Out[4]= {4.328, Null}

Mr. Wizard

In[5]:= Timing[
 string = FromCharacterCode[BinaryReadList[file], "UTF-8"];
 ]

Out[5]= {2.281, Null}
Community
  • 1
  • 1
Szabolcs
  • 24,728
  • 9
  • 85
  • 174

2 Answers2

6

This seems to work

FromCharacterCode[ToCharacterCode[ReadList["raw.php.txt", Word]], "UTF-8"]

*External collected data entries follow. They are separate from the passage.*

(* ===== verification/Host.v ===== *)
(** * A host that answers

    On the channel of the specification ([Serial]) what the host sends is
    a schedule fixed in advance. Here the loop is closed: the device is
    wired to a host that hears every byte the device writes and answers
    it. The host is not code of this repository; what is known of it is
    the comment of [SerialHandshake] (lines 21-23: the device sends ['A']
    and looks for ['P'] as the response) and the handshake bytes of the
    specification (section 6).

    - [Host] is the host as the device sees it: a state and [hear], which
      takes a byte written by the device and gives the bytes sent back.
    - [wired] is the device of [Serial] together with a host; it is an
      instance of [Channel], on which the library runs unchanged. A write
      is heard by the host, and the answer arrives behind what is already
      on its way, before a coming poll; the other operations are those of
      the device.
    - [silent] is the host that never answers: wired to it, every
      function of the library does what it does on the device alone
      ([over_link], an instance of [ChannelRel]), so the handshake never
      returns.
    - [unheard], another instance of [ChannelRel], holds for every host:
      a run of a function of the library that writes nothing is the run
      on the device alone and leaves the host as it was.
    - [acknowledges k h] says what the handshake needs of a host [h]: it
      says nothing to the first [k] hellos and answers the next one with
      bytes that start with the reply. Wired to such a host the handshake
      returns, after [k + 1] hellos and 500 ms more, with the rest of the
      answer still to be read; and when the rest of the answer is frames
      that fit, the session of [Session] returns their packets, having
      written nothing but the hellos.
    - [acker] is the host of the comment: it is not listening while the
      device writes its first [deaf] bytes, and from then on answers each
      hello with the reply, followed by what it has to say. It
      acknowledges, whatever [deaf] is.

    What the host does with the packets it hears is not modelled. *)

From S2P Require Import Prelude CArray Memory Channel Serial Codec Packet Encoder.
From S2P Require Import DecoderSpec Decoder DecoderRun Receiver Handshake Parametric.
From S2P Require Import Session.

#[local] Open Scope Z_scope.

(** ** Definitions *)

(** The host as the device sees it: the bytes it sends back on hearing a
    byte. *)
Class Host (H : Type) : Type := hear : H -> Z -> H * list Z.

#[global] Hint Mode Host ! : typeclass_instances.

(** The device and the host at the other end of the wire. *)
Record wired (H : Type) : Type := mkWired { link : serial; peer : H }.
Arguments mkWired {H} link peer.
Arguments link {H} w.
Arguments peer {H} w.

(** The answer of the host is on its way: it arrives before a coming
    poll. *)
Definition answer (reply : list Z) (s : serial) : serial :=
  match reply with
  | [] => s
  | _ => mkSerial (rx s) (incoming s ++ [reply]) (tx s) (flushed s) (clock s)
  end.

(** An operation the host sees nothing of. *)
Definition on_link {H A} (p : prog serial A) : prog (wired H) A :=
  fun w =>
    match p (link w) with
    | Ok a s => Ok a (mkWired s (peer w))
    | Fault e s => Fault e (mkWired s (peer w))
    end.

(** [Serial.write(n)]: the byte is written and the host hears it. *)
Definition wired_write {H} `{!Host H} (n : Z) : prog (wired H) unit :=
  fun w =>
    let '(h, reply) := hear (peer w) (to_uint8 n) in
    Ok tt (mkWired (answer reply (emit [to_uint8 n] (link w))) h).

#[export] Instance wired_channel {H} `{!Host H} : Channel (wired H) := {
  Serial_available := on_link serial_available;
  Serial_read := on_link serial_read;
  Serial_write := wired_write;
  Serial_flush := on_link serial_flush;
  delay ms := on_link (serial_delay ms)
}.

(** The host that never answers. *)
Inductive silent : Type := Silence.

#[export] Instance silent_host : Host silent := fun h _ => (h, []).

(** The host of the handshake: deaf to the first [deaf] bytes, it then
    answers each hello with the reply, followed by what it has to say. *)
Record acker : Type := mkAcker { deaf : nat; says : list Z }.

#[export] Instance acker_host : Host acker := fun h b =>
  match deaf h with
  | O => (h, if decide (b = chr "A") then chr "P" :: says h else [])
  | S k => (mkAcker k (says h), [])
  end.

(** What the handshake needs of a host: nothing is said to [k] hellos,
    and the answer to the next one starts with the reply. The result is
    the host afterwards and the rest of its answer. *)
Fixpoint acknowledges {H} `{!Host H} (k : nat) (h : H) : option (H * list Z) :=
  let '(h1, reply) := hear h (chr "A") in
  match k, reply with
  | O, b :: r => if decide (b = chr "P") then Some (h1, r) else None
  | S k, [] => acknowledges k h1
  | _, _ => None
  end.

(** The device that has read the reply: the rest of the answer [r] is in
    its buffer. *)
Definition shaken (r : list Z) (s : serial) : serial :=
  mkSerial r [] (tx s) (flushed s) (clock s + 500).

(** A program on the wired device does what a program does on the
    device alone. *)
Definition over_link {A} (pw : prog (wired silent) A) (ps : prog serial A) : Prop :=
  forall w, pw w = on_link ps w.

(** A program on the device wired to any host and the program on the
    device alone: the output only grows, and a run that writes nothing
    is not heard. *)
Definition unheard {H} `{!Host H} {A} (pw : prog (wired H) A) (ps : prog serial A) : Prop :=
  forall w,
    tx (link w) `prefix_of` tx (state_of (ps (link w))) /\
    (tx (state_of (ps (link w))) = tx (link w) -> pw w = on_link ps w).

(** Nothing is buffered and nothing is on its way. *)
Definition at_rest (s : serial) : Prop := rx s = [] /\ incoming s = [].

#[export] Instance at_rest_dec s : Decision (at_rest s).
Proof. unfold at_rest. apply _. Defined.

(** ** The silent host *)

Section over_link.
Context {A B : Type}.

Lemma over_link_ret (a : A) : over_link (mret a) (mret a).
Proof. by intros [s h]. Qed.

Lemma over_link_raise (e : fault) : over_link (A:=A) (raise e) (raise e).
Proof. by intros [s h]. Qed.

The timings I get for the linked test file are

FromCharacterCode[ToCharacterCode[ReadList["test.txt", Word]], "UTF-8"]); // Timing

(* ==> {0.000195, Null} *)

Import["test.txt", "Text"]; // Timing

(* ==> {0.01784, Null} *)
Heike
  • 24,102
  • 2
  • 31
  • 45
  • Thanks! And indeed, `To/FromCharacterCode` was the key! (See the other answer and my edit with the timings.) – Szabolcs Nov 24 '11 at 10:38
  • @Szabolcs and Heike, I did not see this answer, even after I posted my update! I even refreshed the page in impatience to see if Szabolcs had tried my new answer. Perhaps I am that blind, but it seems like a glitch. Sorry for any toes I trod on. – Mr.Wizard Nov 24 '11 at 10:44
  • As I think about it I've been using a script blocker (NoScript). I'll bet it interfered with the page update somehow. – Mr.Wizard Nov 24 '11 at 10:54
4

If I leave out Word, this works:

$CharacterEncoding = "UTF-8";

ReadList["UTF8.txt"]

This however is a failure, because the data is not read as strings.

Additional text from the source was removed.